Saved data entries
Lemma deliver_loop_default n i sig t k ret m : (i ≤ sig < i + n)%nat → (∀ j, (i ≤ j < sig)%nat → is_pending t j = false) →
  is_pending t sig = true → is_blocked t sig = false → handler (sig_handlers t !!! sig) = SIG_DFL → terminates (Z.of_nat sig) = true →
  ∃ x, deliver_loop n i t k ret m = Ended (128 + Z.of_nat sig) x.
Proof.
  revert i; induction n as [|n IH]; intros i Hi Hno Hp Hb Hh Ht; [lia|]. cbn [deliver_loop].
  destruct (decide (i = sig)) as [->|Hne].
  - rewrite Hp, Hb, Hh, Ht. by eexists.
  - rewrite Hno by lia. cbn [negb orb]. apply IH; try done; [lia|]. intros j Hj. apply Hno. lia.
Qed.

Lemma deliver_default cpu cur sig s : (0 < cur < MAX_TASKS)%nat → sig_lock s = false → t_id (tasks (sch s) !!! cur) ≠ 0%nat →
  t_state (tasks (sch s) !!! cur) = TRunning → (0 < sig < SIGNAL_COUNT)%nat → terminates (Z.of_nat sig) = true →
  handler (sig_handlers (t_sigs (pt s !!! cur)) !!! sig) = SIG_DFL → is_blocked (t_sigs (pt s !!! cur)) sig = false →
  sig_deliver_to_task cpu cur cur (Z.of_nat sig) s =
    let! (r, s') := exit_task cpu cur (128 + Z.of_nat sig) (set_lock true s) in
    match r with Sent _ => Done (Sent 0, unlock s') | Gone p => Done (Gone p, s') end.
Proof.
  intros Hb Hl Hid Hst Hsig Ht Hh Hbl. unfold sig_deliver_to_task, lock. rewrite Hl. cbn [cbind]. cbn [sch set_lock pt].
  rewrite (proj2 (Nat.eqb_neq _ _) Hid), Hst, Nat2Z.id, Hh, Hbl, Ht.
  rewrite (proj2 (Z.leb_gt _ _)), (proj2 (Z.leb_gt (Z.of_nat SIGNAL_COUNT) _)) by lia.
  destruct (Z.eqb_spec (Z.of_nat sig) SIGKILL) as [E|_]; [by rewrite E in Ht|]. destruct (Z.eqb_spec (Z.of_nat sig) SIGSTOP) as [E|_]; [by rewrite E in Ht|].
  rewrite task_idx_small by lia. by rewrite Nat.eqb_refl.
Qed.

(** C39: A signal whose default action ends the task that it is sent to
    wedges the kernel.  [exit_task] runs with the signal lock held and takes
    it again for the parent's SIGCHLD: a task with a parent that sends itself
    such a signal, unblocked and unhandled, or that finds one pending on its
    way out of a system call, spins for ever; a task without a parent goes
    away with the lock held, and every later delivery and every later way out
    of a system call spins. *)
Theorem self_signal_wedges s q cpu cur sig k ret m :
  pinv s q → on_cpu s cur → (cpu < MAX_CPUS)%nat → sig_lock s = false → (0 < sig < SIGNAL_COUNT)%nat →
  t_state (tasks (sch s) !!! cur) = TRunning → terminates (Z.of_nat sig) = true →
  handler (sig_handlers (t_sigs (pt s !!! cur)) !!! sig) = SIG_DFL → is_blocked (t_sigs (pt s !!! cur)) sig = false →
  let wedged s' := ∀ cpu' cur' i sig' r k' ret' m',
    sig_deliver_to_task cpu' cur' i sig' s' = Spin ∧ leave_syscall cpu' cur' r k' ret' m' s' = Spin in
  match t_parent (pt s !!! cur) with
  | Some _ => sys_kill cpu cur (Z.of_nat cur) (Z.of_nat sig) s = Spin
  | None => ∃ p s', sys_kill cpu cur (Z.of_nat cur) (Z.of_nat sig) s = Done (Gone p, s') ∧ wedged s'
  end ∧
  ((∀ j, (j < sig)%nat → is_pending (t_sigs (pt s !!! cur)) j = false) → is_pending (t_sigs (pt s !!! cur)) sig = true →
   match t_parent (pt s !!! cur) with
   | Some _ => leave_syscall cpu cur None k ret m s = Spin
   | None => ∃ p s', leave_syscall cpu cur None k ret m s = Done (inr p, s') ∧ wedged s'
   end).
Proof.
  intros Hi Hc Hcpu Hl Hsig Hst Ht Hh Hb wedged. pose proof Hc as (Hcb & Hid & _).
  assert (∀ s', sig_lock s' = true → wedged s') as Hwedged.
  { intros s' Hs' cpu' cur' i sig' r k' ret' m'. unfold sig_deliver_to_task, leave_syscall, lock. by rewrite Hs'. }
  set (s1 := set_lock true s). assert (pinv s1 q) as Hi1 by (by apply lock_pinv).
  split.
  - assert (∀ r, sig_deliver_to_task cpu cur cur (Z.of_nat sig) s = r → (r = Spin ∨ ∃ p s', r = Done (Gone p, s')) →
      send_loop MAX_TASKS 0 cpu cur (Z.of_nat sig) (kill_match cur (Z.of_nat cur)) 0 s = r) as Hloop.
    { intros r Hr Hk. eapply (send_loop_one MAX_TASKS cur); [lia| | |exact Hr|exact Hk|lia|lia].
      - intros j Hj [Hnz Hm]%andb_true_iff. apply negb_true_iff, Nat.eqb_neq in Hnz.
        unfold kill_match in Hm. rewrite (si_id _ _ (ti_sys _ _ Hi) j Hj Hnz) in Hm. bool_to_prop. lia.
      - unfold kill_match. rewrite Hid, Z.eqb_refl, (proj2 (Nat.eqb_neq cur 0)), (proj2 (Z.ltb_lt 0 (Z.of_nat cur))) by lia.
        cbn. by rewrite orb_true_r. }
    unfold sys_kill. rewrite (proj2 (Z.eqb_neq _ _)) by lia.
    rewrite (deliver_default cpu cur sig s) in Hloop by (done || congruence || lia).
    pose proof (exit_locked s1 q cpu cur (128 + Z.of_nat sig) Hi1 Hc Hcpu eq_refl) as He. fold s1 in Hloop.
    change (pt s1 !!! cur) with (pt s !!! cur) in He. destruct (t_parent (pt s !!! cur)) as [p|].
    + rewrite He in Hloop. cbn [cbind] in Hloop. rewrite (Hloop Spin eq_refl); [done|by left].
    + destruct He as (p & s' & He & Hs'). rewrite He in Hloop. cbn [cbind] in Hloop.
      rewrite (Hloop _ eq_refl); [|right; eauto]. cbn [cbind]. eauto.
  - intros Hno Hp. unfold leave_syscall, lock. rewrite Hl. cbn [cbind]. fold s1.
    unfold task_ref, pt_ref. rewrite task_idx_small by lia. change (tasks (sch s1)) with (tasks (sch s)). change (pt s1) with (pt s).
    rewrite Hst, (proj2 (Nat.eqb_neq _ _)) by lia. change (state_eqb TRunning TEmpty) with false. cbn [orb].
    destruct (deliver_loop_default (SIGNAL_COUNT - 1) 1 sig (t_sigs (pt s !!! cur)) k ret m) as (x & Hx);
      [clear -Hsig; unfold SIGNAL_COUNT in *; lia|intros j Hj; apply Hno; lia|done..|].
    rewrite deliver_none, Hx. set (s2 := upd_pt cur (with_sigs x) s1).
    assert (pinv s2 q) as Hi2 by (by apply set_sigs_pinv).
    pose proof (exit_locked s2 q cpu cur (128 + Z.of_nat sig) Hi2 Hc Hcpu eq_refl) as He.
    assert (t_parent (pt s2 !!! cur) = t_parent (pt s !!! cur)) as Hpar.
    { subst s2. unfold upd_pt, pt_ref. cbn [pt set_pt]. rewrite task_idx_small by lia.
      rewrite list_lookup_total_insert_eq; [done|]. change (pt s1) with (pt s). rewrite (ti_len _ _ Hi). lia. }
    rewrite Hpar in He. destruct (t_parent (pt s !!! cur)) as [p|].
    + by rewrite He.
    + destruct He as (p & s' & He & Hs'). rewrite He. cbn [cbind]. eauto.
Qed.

==

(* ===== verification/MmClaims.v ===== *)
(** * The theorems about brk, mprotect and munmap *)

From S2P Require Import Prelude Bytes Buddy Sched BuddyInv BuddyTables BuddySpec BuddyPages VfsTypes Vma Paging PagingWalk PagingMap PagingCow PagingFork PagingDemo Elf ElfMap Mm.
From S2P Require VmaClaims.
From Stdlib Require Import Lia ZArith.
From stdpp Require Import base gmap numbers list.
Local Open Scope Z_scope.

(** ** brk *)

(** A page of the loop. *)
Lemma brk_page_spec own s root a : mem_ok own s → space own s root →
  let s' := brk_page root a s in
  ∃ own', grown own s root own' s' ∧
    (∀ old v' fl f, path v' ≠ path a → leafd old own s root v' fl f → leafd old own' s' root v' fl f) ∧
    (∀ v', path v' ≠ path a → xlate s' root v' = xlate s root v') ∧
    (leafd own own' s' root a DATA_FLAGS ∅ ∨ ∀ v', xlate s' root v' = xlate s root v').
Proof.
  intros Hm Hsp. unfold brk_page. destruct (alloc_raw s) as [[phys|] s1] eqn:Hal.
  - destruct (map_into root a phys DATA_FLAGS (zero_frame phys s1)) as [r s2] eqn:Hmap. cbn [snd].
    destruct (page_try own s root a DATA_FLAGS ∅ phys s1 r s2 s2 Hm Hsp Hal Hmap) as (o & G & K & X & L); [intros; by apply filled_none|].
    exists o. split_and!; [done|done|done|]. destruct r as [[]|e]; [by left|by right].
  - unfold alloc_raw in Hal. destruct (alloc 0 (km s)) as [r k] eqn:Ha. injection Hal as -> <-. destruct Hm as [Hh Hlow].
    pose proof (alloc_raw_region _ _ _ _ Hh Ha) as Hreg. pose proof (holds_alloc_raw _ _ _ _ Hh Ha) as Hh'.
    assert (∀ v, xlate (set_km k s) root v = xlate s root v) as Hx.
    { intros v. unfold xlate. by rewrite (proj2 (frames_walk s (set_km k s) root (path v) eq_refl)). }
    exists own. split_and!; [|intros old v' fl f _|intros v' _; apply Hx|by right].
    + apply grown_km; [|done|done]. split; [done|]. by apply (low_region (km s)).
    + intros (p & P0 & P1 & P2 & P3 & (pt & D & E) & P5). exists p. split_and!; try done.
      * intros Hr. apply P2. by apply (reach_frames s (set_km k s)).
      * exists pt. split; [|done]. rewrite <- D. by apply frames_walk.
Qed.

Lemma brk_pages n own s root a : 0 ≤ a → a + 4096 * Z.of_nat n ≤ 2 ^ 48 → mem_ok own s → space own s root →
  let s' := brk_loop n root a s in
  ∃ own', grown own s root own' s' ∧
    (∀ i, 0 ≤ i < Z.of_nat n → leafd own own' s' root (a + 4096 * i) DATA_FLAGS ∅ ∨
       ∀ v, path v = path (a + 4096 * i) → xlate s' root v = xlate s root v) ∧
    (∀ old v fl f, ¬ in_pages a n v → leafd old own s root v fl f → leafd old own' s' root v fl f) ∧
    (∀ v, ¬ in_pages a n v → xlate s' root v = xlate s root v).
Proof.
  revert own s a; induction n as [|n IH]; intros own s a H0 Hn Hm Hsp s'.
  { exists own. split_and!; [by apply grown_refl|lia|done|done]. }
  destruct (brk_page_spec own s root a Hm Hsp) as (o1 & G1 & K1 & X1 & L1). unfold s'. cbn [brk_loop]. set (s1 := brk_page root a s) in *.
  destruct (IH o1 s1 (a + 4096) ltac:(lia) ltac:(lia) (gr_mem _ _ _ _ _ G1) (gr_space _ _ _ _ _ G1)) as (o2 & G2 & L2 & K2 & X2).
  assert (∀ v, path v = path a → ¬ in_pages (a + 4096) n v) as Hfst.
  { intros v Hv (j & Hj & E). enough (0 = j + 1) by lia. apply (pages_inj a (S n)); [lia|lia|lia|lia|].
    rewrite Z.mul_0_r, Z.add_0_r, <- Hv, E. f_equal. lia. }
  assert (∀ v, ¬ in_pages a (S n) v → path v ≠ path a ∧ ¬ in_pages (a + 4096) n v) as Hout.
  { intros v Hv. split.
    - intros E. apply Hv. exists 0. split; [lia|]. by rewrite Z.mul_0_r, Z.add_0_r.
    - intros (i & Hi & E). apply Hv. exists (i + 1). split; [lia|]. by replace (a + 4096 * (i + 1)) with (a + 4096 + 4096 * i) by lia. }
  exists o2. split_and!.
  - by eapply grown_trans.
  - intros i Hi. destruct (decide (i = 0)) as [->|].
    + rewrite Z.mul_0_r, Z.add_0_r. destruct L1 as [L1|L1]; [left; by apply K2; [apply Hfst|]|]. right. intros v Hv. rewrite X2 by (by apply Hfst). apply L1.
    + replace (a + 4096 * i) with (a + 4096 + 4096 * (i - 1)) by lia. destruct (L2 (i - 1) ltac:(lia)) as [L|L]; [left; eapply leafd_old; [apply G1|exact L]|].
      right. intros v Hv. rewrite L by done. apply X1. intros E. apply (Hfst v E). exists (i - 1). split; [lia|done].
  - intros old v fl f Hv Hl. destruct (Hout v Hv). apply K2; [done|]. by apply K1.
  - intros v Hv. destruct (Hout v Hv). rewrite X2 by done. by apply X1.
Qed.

### WHAT YOU HAVE TO DO
Which lines above hold the string "false"? Please copy all of them.

### ANSWER FOR THIS EXERCISE
Lemma deliver_loop_default n i sig t k ret m : (i ≤ sig < i + n)%nat → (∀ j, (i ≤ j < sig)%nat → is_pending t j = false) →
  is_pending t sig = true → is_blocked t sig = false → handler (sig_handlers t !!! sig) = SIG_DFL → terminates (Z.of_nat sig) = true →
Lemma deliver_default cpu cur sig s : (0 < cur < MAX_TASKS)%nat → sig_lock s = false → t_id (tasks (sch s) !!! cur) ≠ 0%nat →
  handler (sig_handlers (t_sigs (pt s !!! cur)) !!! sig) = SIG_DFL → is_blocked (t_sigs (pt s !!! cur)) sig = false →
  pinv s q → on_cpu s cur → (cpu < MAX_CPUS)%nat → sig_lock s = false → (0 < sig < SIGNAL_COUNT)%nat →
  handler (sig_handlers (t_sigs (pt s !!! cur)) !!! sig) = SIG_DFL → is_blocked (t_sigs (pt s !!! cur)) sig = false →
  ((∀ j, (j < sig)%nat → is_pending (t_sigs (pt s !!! cur)) j = false) → is_pending (t_sigs (pt s !!! cur)) sig = true →
    rewrite Hst, (proj2 (Nat.eqb_neq _ _)) by lia. change (state_eqb TRunning TEmpty) with false. cbn [orb].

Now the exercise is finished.